(* ===== verification/Codec.v ===== *)
(** * The x402 wire

    [packages/shared/src/x402.ts]: the documents the parts exchange, the header codec
    (base64 over UTF-8 JSON) and the [payment-identifier] extension, with
    [newPaymentIdentifier] of [packages/delegation/src/payment-client.ts]. *)

From Stdlib Require Import ZArith Lia Ascii String.
From stdpp Require Import base gmap strings list.
From S2P Require Import Prelude Token Json Toolkit Bootstrap Contract X402.
Open Scope string_scope.
Open Scope Z_scope.

(** ** Base64: [btoa] and the forgiving [atob] of the language's runtime *)
Definition base64_alphabet : text :=
  chars "ABCDEFGHIJKLMNOPQRSTUVWXYZabcdefghijklmnopqrstuvwxyz0123456789+/".
Definition sextet_char (z : Z) : ascii := nth (Z.to_nat z) base64_alphabet "A"%char.
Definition sextet_value (c : ascii) : option Z :=
  let z := code c in
  if between 65 90 z then Some (z - 65)
  else if between 97 122 z then Some (z - 71)
  else if between 48 57 z then Some (z + 4)
  else if z =? 43 then Some 62
  else if z =? 47 then Some 63
  else None.

Fixpoint sextets (l : text) : list Z :=
  match l with
  | a :: b :: c :: l' =>
      code a / 4 :: code a mod 4 * 16 + code b / 16 :: code b mod 16 * 4 + code c / 64
      :: code c mod 64 :: sextets l'
  | [a; b] => [code a / 4; code a mod 4 * 16 + code b / 16; code b mod 16 * 4]
  | [a] => [code a / 4; code a mod 4 * 16]
  | [] => []
  end.
Definition padding (l : text) : text := replicate ((3 - length l mod 3) mod 3) "="%char.
Definition btoa (l : text) : text := (map sextet_char (sextets l) ++ padding l)%list.

Fixpoint octets (l : list Z) : text :=
  match l with
  | a :: b :: c :: d :: l' =>
      byte_of (a * 4 + b / 16) :: byte_of (b mod 16 * 16 + c / 4) :: byte_of (c mod 4 * 64 + d) :: octets l'
  | [a; b; c] => [byte_of (a * 4 + b / 16); byte_of (b mod 16 * 16 + c / 4)]
  | [a; b] => [byte_of (a * 4 + b / 16)]
  | _ => []
  end.
Definition ascii_space (c : ascii) : bool := is_space c && negb (code c =? 11).
Definition strip_padding (l : text) : text :=
  match rev l with
  | c :: r =>
      if Ascii.eqb c "=" then
        match r with
        | c' :: r' => if Ascii.eqb c' "=" then rev r' else rev r
        | [] => []
        end
      else l
  | [] => []
  end.
Fixpoint values (l : text) : option (list Z) :=
  match l with
  | [] => Some []
  | c :: l' => match sextet_value c, values l' with Some z, Some zs => Some (z :: zs) | _, _ => None end
  end.
Definition atob (l : text) : option text :=
  let l := List.filter (λ c, negb (ascii_space c)) l in
  let l := if Nat.eqb (length l mod 4) 0 then strip_padding l else l in
  if Nat.eqb (length l mod 4) 1 then None else octets <$> values l.

(** ** The header codec *)
Definition encodeBase64Json (v : jsval) : result string :=
  let? t := stringify v in
  Ok (string_of_list_ascii (btoa (default [] t))).

(** [new TextDecoder("utf-8", {fatal: true}).decode]: a byte-order mark is dropped. *)
Definition decode_utf8 (l : text) : result text :=
  throws negb (utf8_valid l) with TypeError "Invalid byte sequence";
  match l with
  | a :: b :: c :: l' =>
      if (code a =? 239) && (code b =? 187) && (code c =? 191) then Ok l' else Ok l
  | _ => Ok l
  end.
Definition decodeBase64Json (header : string) : result jsval :=
  match atob (chars header) with
  | None => Throw (JsError "InvalidCharacterError" "The string contains invalid characters.")
  | Some bytes => let? t := decode_utf8 bytes in parse t
  end.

> [Task goal]: Please copy every line in the entries where "atob" appears.

> [Output for this exercise]:
(** ** Base64: [btoa] and the forgiving [atob] of the language's runtime *)
Definition atob (l : text) : option text :=
  match atob (chars header) with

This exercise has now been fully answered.